Das Problem am Fortschritt ist, dass es ein ziemlich abstrakter Begriff ist. Für mich bedeutet er, dass sich die Gesellschaft immer wieder verständigt, wie sich Rahmenbedingungen verändern und solidarisch vereinbart, wie sie darauf reagiert. Wir leben heute in einer Gesellschaft, in der wir zwar keine materiellen Nöte haben, die aber durchaus von Ungleichheiten und einem Auseinanderdriften von Arm und Reich geprägt ist. Dazu kommen Globalisierung, eine digitale Revolution und Umweltzerstörung. Das sind durchaus neue Phänomene. Sich darauf einzustellen, würde gesellschaftlichen Fortschritt kennzeichnen.

Ist wirtschaftliches Wachstum Ausdruck für gesellschaftlichen Fortschritt?
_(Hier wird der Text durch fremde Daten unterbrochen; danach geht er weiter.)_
Lemma heapify_inv k s pl n l : inv s -> inv (heapify keys k s pl n l).
Proof. revert s l; induction k; intros s l Hs; cbn -[fuel]; inv_crush2. Qed.
#[local] Hint Resolve heapify_inv : npinv.

Lemma extract_inv k s pl n : inv s -> inv (extract keys k s pl n).
Proof. revert s n; induction k; intros s n Hs; cbn -[fuel]; inv_crush2. Qed.
#[local] Hint Resolve extract_inv part_while_inv ins_for_inv : npinv.

Lemma qs_loop_inv n s pl pr cd stk : inv s -> inv (qs_loop keys n s pl pr cd stk).
Proof.
  revert s pl pr cd stk; induction n; intros s pl pr cd stk Hs; cbn -[fuel]; [done|].
  unfold aheapsort, insertion. inv_crush2.
Qed.

Lemma aquicksort_inv : inv (aquicksort keys).
Proof.
  unfold aquicksort. apply qs_loop_inv. unfold sort_inv; cbn. rewrite length_seq. split; [done|].
  apply Forall_forall. intros x Hx%elem_of_seq. lia.
Qed.

End Facts.
End NpSortFacts.

Lemma nargsort_range col order :
  nargsort col = inr order -> forall i, i ∈ order -> i < length col.
Proof.
  unfold nargsort. destruct NpSort.failed; [discriminate|]. intros [= <-] i Hi.
  apply elem_of_app in Hi as [Hi|Hi].
  - apply list_elem_of_fmap in Hi as (p & -> & Hp).
    pose proof (NpSortFacts.aquicksort_inv
      (map (fun i => col !!! i) (filter (fun i => is_na (col !!! i) = false) (seq 0 (length col))))) as [Hl Hf].
    rewrite length_map in Hf.
    rewrite Forall_forall in Hf. specialize (Hf p Hp).
    destruct (lookup_lt_is_Some_2 _ _ Hf) as [x Hx].
    rewrite (list_lookup_total_correct _ _ _ Hx).
    apply list_elem_of_lookup_2, list_elem_of_filter in Hx as [_ Hx%elem_of_seq]. lia.
  - apply list_elem_of_filter in Hi as [_ Hi%elem_of_seq]. lia.
Qed.

Lemma sort_values_rows c f f' :
  sort_values c f = inr f' -> columns f' = columns f /\ forall r, r ∈ rows f' -> r ∈ rows f.
Proof.
  unfold sort_values. destruct (get_col f c) as [|col] eqn:Ec; [discriminate|].
  destruct (nargsort col) as [|order] eqn:Eo; [discriminate|]. intros [= <-]. cbn.
  split; [done|]. intros r Hr. apply list_elem_of_fmap in Hr as (i & -> & Hi).
  apply (nargsort_range _ _ Eo) in Hi.
  apply get_col_length in Ec. rewrite Ec in Hi.
  destruct (lookup_lt_is_Some_2 _ _ Hi) as [x Hx]. rewrite (list_lookup_total_correct _ _ _ Hx).
  by eapply list_elem_of_lookup_2.
Qed.

(** ** The introsort sorts

    Over keys that are all strings, every comparison succeeds and the
    run of [aquicksort] leaves the element numbers in key order. *)

Lemma string_compare_OT s t : String.compare s t = String_as_OT.compare s t.
Proof.
  revert t; induction s as [|a s IH]; intros [|b t]; try reflexivity.
Qed.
Es hat lange gegolten, dass Wachstum auch automatisch zu mehr Wohlstand und Fortschritt führt. Das Wachstum des Bruttoinlandsprodukts (BIP) ist jahrzehntelang gleichgesetzt worden mit mehr Wohlstand in einer Gesellschaft. Es wird jedoch immer deutlicher, dass das nicht mehr zutrifft.

Woran wird das deutlich?

Dieses Wachstum kommt bei den Menschen nicht an. Die Leute fühlen sich irritiert von Aussagen über XXL-Wachstum und dem Versprechen, dass es damit allen besser gehen wird. Das entspricht nicht ihrer Lebensrealität. Sie werden auch nicht unbedingt zufriedener durch mehr Wachstum. Außerdem sehen wir mittlerweile die negativen Folgen: Umweltzerstörung, Druck in der Gesellschaft, die Schere zwischen Arm und Reich. Diese Probleme sind mit dadurch verursacht, dass sich Politik allein auf die Größe des Wachstums konzentriert. Über Qualität von Wachstum sprechen wir bisher nicht oder nur sehr selten. Es wird nicht gemessen, wie viel Umweltzerstörung in diesem Wachstum inbegriffen ist, was es für soziale Auswirkungen und Kosten für eine Gesellschaft hat. Insofern würde ich sagen: BIP-Wachstum und Wohlstand haben nicht mehr viel miteinander zu tun. Ich glaube aber trotzdem, dass wir ein qualitativ gutes Wachstum brauchen.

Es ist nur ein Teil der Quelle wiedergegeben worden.